- _PROBLEM STATEMENT_: What is wanted is an exact copy of the lines from the top of the listing through the line containing "Three lines with".

++++ RECORDED INFORMATION ++++

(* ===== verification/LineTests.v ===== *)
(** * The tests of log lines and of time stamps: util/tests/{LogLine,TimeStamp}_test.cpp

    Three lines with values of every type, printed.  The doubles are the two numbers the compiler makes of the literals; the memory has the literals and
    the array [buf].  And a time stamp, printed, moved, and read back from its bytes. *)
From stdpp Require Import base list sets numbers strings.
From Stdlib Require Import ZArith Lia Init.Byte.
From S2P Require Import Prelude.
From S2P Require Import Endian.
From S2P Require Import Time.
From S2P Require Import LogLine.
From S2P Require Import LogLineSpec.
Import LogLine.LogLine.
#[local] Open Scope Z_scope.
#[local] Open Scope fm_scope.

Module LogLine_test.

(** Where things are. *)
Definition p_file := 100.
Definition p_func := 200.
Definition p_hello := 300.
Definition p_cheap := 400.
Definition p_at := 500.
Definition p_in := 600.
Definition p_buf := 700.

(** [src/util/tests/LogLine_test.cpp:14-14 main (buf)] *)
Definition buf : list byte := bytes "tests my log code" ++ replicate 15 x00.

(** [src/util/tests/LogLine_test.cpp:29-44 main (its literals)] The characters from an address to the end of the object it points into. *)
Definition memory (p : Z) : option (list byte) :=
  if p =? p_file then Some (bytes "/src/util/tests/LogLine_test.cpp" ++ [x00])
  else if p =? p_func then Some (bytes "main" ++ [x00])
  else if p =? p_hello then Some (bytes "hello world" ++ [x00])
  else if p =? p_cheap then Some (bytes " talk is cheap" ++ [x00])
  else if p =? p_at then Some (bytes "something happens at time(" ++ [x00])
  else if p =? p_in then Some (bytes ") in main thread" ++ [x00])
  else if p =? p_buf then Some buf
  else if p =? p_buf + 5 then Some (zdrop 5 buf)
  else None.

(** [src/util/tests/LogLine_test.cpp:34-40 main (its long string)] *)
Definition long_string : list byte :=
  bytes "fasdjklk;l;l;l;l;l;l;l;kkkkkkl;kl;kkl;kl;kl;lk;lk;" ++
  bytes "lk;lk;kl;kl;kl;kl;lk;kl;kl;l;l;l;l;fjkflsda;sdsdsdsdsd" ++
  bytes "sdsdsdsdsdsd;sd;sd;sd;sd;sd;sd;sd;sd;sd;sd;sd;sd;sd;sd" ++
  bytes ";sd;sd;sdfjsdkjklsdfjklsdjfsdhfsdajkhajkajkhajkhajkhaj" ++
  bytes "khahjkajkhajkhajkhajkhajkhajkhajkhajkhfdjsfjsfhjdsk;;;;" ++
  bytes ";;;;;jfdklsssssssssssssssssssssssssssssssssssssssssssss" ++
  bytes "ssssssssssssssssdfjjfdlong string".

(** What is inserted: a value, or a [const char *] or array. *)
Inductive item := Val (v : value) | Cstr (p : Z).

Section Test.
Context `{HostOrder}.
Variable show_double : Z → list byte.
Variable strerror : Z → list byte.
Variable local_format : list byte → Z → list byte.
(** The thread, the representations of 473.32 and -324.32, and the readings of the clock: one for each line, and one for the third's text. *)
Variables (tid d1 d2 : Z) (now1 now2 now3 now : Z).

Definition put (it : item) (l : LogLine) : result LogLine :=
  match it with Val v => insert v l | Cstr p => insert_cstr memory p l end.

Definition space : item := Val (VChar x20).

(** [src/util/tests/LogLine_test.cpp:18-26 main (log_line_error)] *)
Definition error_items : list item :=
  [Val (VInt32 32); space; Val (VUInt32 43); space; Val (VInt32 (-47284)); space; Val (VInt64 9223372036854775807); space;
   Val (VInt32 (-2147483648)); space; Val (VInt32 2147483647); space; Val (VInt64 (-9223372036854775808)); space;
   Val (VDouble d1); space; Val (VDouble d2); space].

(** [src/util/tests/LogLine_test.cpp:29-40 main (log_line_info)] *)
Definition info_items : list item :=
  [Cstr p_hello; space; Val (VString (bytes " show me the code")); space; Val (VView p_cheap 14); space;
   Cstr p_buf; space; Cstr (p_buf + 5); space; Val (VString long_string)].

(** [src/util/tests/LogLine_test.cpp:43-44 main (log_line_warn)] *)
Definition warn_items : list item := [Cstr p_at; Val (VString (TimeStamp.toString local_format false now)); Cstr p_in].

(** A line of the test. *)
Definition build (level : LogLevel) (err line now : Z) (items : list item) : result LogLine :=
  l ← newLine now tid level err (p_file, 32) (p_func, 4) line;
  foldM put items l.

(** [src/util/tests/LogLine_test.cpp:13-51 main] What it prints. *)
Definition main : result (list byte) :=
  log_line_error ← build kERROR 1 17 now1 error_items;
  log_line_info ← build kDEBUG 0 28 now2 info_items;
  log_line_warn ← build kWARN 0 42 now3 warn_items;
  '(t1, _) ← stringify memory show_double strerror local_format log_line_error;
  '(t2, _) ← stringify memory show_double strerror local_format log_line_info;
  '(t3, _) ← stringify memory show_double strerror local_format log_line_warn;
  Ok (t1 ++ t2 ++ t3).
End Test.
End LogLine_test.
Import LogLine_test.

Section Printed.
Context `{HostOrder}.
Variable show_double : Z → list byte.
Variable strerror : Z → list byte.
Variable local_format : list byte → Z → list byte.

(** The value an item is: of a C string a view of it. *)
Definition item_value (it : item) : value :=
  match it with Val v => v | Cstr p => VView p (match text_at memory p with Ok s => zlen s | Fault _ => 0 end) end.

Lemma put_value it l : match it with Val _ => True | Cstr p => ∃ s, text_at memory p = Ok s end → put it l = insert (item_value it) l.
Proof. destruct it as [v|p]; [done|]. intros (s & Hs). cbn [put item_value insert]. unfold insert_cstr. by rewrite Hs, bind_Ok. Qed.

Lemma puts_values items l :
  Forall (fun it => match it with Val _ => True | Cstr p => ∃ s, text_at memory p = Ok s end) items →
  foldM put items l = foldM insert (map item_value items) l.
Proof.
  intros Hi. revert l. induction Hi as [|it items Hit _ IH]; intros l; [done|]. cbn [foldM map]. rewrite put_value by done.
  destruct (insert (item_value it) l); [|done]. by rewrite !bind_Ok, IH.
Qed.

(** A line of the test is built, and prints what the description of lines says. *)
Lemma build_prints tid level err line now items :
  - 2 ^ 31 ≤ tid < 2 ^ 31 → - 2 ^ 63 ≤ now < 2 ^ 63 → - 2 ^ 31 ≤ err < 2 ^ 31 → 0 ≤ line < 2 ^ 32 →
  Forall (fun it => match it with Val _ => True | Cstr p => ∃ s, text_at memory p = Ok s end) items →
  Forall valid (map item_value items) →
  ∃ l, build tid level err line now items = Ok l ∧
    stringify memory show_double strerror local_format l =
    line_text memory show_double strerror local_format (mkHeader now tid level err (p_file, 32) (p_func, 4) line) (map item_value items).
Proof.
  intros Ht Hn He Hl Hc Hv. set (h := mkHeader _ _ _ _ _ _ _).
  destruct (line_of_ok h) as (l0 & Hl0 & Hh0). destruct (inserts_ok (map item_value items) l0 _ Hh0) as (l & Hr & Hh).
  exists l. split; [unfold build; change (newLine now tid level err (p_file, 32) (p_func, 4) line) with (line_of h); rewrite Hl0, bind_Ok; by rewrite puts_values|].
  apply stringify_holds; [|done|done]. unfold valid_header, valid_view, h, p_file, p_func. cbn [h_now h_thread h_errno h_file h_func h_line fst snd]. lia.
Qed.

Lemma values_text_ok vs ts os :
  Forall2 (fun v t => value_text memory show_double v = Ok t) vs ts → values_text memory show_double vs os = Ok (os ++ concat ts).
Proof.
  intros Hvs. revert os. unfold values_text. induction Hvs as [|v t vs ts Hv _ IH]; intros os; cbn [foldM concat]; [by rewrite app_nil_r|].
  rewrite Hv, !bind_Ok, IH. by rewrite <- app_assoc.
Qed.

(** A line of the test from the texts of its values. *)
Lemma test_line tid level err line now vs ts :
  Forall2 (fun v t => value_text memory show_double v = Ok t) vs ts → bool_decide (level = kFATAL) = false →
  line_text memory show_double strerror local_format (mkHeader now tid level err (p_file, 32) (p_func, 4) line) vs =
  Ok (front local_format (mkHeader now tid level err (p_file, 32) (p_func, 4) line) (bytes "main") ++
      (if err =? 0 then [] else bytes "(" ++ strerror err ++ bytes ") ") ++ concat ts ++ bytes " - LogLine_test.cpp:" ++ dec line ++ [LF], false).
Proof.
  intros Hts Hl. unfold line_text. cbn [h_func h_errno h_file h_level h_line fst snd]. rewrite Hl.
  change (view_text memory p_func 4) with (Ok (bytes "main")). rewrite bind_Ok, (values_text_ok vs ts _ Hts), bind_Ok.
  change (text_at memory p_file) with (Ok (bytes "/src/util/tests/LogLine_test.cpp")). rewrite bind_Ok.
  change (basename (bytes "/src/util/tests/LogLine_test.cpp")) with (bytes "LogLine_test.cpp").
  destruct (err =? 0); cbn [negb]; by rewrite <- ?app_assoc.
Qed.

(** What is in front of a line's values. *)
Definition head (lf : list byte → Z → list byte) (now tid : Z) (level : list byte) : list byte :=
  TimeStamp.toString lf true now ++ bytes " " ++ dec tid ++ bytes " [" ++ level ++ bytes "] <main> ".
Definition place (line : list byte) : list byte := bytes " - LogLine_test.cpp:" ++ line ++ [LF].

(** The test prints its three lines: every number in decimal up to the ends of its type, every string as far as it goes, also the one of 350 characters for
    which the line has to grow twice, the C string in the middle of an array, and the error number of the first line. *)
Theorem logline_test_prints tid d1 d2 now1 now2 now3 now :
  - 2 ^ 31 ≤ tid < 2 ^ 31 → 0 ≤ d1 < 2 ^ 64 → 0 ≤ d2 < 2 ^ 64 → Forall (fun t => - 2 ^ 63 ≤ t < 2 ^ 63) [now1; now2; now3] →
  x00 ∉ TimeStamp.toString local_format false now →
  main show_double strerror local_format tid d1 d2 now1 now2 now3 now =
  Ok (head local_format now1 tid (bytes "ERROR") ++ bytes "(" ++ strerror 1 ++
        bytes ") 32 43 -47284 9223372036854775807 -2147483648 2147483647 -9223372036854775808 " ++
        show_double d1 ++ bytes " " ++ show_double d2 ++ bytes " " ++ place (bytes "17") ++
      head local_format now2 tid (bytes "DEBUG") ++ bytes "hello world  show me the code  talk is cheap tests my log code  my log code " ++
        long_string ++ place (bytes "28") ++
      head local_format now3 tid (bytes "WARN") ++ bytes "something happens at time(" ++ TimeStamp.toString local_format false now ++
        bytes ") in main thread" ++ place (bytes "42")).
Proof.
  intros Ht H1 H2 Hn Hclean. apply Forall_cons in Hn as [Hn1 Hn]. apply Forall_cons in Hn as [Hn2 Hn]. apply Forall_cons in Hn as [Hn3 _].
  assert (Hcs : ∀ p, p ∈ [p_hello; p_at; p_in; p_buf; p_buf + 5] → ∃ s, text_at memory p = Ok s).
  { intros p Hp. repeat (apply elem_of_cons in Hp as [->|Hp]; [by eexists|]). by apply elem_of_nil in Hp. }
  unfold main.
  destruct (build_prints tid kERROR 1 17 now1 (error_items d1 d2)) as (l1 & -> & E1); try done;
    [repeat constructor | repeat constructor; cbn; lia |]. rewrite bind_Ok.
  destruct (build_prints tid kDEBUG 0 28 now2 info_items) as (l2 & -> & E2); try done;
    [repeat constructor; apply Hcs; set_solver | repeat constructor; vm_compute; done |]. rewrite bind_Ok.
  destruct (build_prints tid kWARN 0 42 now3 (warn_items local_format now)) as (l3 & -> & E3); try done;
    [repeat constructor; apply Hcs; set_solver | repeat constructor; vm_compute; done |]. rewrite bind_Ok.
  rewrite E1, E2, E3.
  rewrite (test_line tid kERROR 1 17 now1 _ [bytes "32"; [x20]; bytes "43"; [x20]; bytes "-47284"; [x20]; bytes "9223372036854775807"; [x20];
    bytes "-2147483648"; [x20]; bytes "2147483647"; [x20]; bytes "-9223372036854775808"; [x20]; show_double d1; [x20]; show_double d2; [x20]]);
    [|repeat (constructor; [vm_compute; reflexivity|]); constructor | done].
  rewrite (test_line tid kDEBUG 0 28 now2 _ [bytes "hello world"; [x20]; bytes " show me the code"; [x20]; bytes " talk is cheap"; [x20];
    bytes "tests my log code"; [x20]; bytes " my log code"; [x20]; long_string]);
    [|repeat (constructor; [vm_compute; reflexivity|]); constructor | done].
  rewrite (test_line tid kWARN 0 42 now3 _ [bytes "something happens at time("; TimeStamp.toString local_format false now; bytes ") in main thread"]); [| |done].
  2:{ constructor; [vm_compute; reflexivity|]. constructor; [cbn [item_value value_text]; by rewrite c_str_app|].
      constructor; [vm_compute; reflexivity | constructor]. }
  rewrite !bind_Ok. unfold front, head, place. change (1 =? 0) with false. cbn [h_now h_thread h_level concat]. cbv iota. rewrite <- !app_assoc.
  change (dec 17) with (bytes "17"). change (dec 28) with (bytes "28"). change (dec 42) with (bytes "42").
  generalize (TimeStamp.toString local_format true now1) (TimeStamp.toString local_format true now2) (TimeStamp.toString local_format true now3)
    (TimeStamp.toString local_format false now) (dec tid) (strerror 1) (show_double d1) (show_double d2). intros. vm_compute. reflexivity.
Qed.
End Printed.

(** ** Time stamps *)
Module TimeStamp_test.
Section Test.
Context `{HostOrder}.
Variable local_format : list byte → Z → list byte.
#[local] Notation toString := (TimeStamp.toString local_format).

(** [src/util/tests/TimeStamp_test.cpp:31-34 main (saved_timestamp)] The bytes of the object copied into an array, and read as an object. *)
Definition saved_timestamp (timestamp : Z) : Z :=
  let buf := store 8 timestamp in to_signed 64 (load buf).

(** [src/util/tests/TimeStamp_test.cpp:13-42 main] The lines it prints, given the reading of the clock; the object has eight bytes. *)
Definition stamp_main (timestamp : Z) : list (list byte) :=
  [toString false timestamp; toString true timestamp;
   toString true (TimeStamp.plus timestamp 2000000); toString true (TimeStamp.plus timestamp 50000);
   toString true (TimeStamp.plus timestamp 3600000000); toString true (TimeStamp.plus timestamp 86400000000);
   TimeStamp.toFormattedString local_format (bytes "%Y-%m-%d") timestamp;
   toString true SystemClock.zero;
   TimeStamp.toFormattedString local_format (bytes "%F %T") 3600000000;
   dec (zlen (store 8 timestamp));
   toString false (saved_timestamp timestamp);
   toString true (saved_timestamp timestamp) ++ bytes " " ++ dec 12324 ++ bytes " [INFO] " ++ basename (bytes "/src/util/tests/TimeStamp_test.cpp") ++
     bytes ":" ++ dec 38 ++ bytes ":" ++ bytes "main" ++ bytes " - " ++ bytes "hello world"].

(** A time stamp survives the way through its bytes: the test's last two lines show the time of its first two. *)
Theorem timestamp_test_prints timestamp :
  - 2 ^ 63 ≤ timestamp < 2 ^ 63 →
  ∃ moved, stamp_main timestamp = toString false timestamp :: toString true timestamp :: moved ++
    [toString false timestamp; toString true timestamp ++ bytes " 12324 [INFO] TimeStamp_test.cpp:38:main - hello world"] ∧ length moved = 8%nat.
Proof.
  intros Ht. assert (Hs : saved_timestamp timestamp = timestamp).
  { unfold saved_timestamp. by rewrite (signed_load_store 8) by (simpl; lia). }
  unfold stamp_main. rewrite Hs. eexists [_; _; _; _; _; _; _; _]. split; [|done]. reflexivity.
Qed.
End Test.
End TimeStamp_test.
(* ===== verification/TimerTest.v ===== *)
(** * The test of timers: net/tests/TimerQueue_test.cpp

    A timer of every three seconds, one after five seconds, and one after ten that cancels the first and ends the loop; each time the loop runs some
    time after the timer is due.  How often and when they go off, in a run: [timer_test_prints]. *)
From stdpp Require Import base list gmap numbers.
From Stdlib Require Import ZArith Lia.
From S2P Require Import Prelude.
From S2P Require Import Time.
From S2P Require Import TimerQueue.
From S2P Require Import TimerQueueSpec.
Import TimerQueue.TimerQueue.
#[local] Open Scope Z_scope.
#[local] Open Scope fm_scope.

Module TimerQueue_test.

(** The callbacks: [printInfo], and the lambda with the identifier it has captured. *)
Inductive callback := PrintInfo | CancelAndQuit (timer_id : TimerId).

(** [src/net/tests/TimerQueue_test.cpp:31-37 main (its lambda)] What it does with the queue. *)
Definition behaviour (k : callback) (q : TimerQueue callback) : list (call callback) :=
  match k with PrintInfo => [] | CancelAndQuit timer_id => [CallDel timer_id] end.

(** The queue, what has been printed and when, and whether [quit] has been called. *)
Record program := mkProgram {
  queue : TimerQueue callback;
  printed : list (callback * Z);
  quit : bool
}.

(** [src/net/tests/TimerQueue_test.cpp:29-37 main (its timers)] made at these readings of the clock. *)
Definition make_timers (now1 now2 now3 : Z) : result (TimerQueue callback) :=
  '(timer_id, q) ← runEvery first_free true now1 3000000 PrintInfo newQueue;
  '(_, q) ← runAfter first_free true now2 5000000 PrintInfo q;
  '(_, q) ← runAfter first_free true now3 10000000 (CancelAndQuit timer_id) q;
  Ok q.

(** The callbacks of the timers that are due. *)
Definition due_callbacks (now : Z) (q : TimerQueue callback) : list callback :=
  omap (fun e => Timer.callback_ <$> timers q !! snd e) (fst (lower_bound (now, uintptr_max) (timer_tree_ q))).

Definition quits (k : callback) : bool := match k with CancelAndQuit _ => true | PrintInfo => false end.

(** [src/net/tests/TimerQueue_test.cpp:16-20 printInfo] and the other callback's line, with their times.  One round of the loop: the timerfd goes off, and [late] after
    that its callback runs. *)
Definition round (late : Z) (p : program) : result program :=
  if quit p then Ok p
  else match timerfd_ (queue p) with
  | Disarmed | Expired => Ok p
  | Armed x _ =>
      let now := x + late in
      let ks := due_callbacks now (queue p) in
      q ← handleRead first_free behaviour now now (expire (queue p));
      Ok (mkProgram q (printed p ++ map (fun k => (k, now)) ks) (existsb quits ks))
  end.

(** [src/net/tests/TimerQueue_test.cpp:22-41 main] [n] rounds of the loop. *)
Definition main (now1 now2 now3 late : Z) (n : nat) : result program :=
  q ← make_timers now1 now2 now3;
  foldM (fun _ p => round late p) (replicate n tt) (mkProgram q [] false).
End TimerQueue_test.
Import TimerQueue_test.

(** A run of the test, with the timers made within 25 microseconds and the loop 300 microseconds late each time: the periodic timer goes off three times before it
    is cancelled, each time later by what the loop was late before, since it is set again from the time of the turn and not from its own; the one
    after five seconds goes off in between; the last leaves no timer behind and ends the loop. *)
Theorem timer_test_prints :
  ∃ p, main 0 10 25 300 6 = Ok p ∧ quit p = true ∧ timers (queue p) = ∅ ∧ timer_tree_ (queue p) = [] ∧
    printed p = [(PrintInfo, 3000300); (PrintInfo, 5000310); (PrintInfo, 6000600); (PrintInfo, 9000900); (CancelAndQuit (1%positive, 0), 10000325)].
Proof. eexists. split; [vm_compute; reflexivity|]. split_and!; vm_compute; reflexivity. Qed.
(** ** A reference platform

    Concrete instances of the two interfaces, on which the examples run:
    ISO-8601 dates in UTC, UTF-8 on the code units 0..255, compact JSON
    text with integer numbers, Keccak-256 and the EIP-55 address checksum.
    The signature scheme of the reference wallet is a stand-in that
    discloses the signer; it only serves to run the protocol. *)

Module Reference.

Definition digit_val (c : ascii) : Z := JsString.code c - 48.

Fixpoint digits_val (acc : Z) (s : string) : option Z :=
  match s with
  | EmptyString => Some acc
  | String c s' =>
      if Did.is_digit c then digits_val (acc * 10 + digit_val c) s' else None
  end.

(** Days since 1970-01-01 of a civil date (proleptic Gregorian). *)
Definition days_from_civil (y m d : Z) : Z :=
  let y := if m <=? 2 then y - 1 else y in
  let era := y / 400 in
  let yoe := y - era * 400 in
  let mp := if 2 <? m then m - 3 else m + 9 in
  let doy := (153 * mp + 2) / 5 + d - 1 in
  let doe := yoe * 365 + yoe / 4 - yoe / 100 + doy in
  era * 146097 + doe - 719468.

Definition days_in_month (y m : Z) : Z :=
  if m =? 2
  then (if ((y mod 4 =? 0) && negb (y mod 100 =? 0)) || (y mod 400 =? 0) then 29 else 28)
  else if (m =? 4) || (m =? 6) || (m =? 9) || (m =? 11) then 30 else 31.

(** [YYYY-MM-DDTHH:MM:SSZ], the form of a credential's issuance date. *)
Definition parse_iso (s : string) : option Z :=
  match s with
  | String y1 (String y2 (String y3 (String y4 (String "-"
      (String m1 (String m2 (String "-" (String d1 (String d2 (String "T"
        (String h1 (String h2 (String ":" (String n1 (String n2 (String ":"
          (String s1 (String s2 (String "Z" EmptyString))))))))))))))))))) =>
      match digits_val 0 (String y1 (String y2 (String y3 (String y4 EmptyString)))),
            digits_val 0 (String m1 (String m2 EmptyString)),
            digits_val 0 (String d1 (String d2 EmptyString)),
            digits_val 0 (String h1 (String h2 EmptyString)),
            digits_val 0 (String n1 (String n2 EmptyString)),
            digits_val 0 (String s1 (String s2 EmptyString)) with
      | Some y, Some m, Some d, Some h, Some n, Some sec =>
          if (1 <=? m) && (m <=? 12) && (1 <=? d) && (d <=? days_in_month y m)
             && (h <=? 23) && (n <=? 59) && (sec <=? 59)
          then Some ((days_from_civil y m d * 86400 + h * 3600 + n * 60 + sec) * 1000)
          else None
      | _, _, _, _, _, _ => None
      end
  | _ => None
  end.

++++

- _EXPECTED ANSWER_:
(* ===== verification/LineTests.v ===== *)
(** * The tests of log lines and of time stamps: util/tests/{LogLine,TimeStamp}_test.cpp

    Three lines with values of every type, printed.  The doubles are the two numbers the compiler makes of the literals; the memory has the literals and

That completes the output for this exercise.